## [Exercise instructions]
The full listing below should be copied verbatim.

## [Source data]
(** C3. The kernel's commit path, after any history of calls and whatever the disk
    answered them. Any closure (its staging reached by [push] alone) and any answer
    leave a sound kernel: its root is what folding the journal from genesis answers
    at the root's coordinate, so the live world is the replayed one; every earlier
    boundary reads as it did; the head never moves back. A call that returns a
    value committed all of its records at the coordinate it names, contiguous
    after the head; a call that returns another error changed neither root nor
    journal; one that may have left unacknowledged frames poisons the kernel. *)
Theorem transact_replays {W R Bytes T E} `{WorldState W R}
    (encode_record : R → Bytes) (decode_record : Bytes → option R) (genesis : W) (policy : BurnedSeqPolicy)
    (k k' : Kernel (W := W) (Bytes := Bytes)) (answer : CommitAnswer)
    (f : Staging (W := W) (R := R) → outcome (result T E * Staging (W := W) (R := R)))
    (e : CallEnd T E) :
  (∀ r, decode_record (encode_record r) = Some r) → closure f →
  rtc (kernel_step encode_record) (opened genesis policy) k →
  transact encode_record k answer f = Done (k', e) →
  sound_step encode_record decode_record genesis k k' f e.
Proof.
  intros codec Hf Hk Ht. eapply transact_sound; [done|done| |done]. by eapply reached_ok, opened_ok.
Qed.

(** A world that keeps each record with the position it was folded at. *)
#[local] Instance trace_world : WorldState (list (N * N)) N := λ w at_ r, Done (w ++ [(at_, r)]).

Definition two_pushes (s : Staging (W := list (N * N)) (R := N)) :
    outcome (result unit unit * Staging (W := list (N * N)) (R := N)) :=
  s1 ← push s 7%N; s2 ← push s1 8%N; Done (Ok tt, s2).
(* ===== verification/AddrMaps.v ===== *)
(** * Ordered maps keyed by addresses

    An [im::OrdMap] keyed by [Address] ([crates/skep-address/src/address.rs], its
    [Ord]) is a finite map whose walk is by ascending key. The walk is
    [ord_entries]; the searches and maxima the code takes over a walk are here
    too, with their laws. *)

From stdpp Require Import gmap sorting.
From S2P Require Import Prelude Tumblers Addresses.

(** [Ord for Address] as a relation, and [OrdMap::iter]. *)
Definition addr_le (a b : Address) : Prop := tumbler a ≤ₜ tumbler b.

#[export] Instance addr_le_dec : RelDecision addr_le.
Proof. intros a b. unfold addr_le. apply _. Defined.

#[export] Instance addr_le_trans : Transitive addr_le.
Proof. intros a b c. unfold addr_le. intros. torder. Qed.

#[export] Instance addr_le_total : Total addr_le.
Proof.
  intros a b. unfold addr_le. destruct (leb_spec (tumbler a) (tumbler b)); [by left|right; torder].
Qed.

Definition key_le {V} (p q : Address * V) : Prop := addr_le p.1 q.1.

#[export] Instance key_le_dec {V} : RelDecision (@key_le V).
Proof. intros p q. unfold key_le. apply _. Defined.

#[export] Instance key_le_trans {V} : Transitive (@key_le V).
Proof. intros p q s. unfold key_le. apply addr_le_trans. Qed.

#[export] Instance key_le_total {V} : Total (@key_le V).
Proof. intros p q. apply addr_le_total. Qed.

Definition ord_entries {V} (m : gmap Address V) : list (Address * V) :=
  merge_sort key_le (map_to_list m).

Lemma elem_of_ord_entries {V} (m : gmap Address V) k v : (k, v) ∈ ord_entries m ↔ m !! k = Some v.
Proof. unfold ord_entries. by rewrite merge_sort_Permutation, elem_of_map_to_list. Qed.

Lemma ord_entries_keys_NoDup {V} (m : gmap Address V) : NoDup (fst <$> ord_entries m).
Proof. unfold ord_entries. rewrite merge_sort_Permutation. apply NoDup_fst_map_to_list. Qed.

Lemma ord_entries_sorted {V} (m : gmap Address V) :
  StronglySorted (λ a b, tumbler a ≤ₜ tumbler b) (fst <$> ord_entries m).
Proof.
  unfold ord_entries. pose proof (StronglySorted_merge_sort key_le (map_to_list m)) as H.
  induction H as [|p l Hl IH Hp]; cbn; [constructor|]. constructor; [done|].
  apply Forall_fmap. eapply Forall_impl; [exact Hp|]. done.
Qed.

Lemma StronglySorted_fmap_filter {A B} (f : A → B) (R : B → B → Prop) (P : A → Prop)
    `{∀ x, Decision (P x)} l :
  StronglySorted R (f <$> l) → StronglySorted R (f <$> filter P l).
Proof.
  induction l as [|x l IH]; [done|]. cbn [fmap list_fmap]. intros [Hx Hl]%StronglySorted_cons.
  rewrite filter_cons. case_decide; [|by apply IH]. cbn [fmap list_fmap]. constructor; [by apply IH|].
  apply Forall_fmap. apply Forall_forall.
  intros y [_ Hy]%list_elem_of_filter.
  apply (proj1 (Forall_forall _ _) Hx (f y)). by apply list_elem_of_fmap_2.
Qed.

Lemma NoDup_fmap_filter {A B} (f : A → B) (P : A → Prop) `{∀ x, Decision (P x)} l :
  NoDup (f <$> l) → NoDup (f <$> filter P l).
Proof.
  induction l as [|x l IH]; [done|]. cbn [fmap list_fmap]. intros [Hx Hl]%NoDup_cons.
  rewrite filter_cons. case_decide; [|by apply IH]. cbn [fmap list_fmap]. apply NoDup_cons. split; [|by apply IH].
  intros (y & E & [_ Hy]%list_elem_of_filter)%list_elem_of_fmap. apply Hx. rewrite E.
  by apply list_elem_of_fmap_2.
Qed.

## [Exercise answer]
(** C3. The kernel's commit path, after any history of calls and whatever the disk
    answered them. Any closure (its staging reached by [push] alone) and any answer
    leave a sound kernel: its root is what folding the journal from genesis answers
    at the root's coordinate, so the live world is the replayed one; every earlier
    boundary reads as it did; the head never moves back. A call that returns a
    value committed all of its records at the coordinate it names, contiguous
    after the head; a call that returns another error changed neither root nor
    journal; one that may have left unacknowledged frames poisons the kernel. *)
Theorem transact_replays {W R Bytes T E} `{WorldState W R}
    (encode_record : R → Bytes) (decode_record : Bytes → option R) (genesis : W) (policy : BurnedSeqPolicy)
    (k k' : Kernel (W := W) (Bytes := Bytes)) (answer : CommitAnswer)
    (f : Staging (W := W) (R := R) → outcome (result T E * Staging (W := W) (R := R)))
    (e : CallEnd T E) :
  (∀ r, decode_record (encode_record r) = Some r) → closure f →
  rtc (kernel_step encode_record) (opened genesis policy) k →
  transact encode_record k answer f = Done (k', e) →
  sound_step encode_record decode_record genesis k k' f e.
Proof.
  intros codec Hf Hk Ht. eapply transact_sound; [done|done| |done]. by eapply reached_ok, opened_ok.
Qed.

(** A world that keeps each record with the position it was folded at. *)
#[local] Instance trace_world : WorldState (list (N * N)) N := λ w at_ r, Done (w ++ [(at_, r)]).

Definition two_pushes (s : Staging (W := list (N * N)) (R := N)) :
    outcome (result unit unit * Staging (W := list (N * N)) (R := N)) :=
  s1 ← push s 7%N; s2 ← push s1 8%N; Done (Ok tt, s2).
(* ===== verification/AddrMaps.v ===== *)
(** * Ordered maps keyed by addresses

    An [im::OrdMap] keyed by [Address] ([crates/skep-address/src/address.rs], its
    [Ord]) is a finite map whose walk is by ascending key. The walk is
    [ord_entries]; the searches and maxima the code takes over a walk are here
    too, with their laws. *)

From stdpp Require Import gmap sorting.
From S2P Require Import Prelude Tumblers Addresses.

(** [Ord for Address] as a relation, and [OrdMap::iter]. *)
Definition addr_le (a b : Address) : Prop := tumbler a ≤ₜ tumbler b.

#[export] Instance addr_le_dec : RelDecision addr_le.
Proof. intros a b. unfold addr_le. apply _. Defined.

#[export] Instance addr_le_trans : Transitive addr_le.
Proof. intros a b c. unfold addr_le. intros. torder. Qed.

#[export] Instance addr_le_total : Total addr_le.
Proof.
  intros a b. unfold addr_le. destruct (leb_spec (tumbler a) (tumbler b)); [by left|right; torder].
Qed.

Definition key_le {V} (p q : Address * V) : Prop := addr_le p.1 q.1.

#[export] Instance key_le_dec {V} : RelDecision (@key_le V).
Proof. intros p q. unfold key_le. apply _. Defined.

#[export] Instance key_le_trans {V} : Transitive (@key_le V).
Proof. intros p q s. unfold key_le. apply addr_le_trans. Qed.

#[export] Instance key_le_total {V} : Total (@key_le V).
Proof. intros p q. apply addr_le_total. Qed.

Definition ord_entries {V} (m : gmap Address V) : list (Address * V) :=
  merge_sort key_le (map_to_list m).

Lemma elem_of_ord_entries {V} (m : gmap Address V) k v : (k, v) ∈ ord_entries m ↔ m !! k = Some v.
Proof. unfold ord_entries. by rewrite merge_sort_Permutation, elem_of_map_to_list. Qed.

Lemma ord_entries_keys_NoDup {V} (m : gmap Address V) : NoDup (fst <$> ord_entries m).
Proof. unfold ord_entries. rewrite merge_sort_Permutation. apply NoDup_fst_map_to_list. Qed.

Lemma ord_entries_sorted {V} (m : gmap Address V) :
  StronglySorted (λ a b, tumbler a ≤ₜ tumbler b) (fst <$> ord_entries m).
Proof.
  unfold ord_entries. pose proof (StronglySorted_merge_sort key_le (map_to_list m)) as H.
  induction H as [|p l Hl IH Hp]; cbn; [constructor|]. constructor; [done|].
  apply Forall_fmap. eapply Forall_impl; [exact Hp|]. done.
Qed.

Lemma StronglySorted_fmap_filter {A B} (f : A → B) (R : B → B → Prop) (P : A → Prop)
    `{∀ x, Decision (P x)} l :
  StronglySorted R (f <$> l) → StronglySorted R (f <$> filter P l).
Proof.
  induction l as [|x l IH]; [done|]. cbn [fmap list_fmap]. intros [Hx Hl]%StronglySorted_cons.
  rewrite filter_cons. case_decide; [|by apply IH]. cbn [fmap list_fmap]. constructor; [by apply IH|].
  apply Forall_fmap. apply Forall_forall.
  intros y [_ Hy]%list_elem_of_filter.
  apply (proj1 (Forall_forall _ _) Hx (f y)). by apply list_elem_of_fmap_2.
Qed.

Lemma NoDup_fmap_filter {A B} (f : A → B) (P : A → Prop) `{∀ x, Decision (P x)} l :
  NoDup (f <$> l) → NoDup (f <$> filter P l).
Proof.
  induction l as [|x l IH]; [done|]. cbn [fmap list_fmap]. intros [Hx Hl]%NoDup_cons.
  rewrite filter_cons. case_decide; [|by apply IH]. cbn [fmap list_fmap]. apply NoDup_cons. split; [|by apply IH].
  intros (y & E & [_ Hy]%list_elem_of_filter)%list_elem_of_fmap. apply Hx. rewrite E.
  by apply list_elem_of_fmap_2.
Qed.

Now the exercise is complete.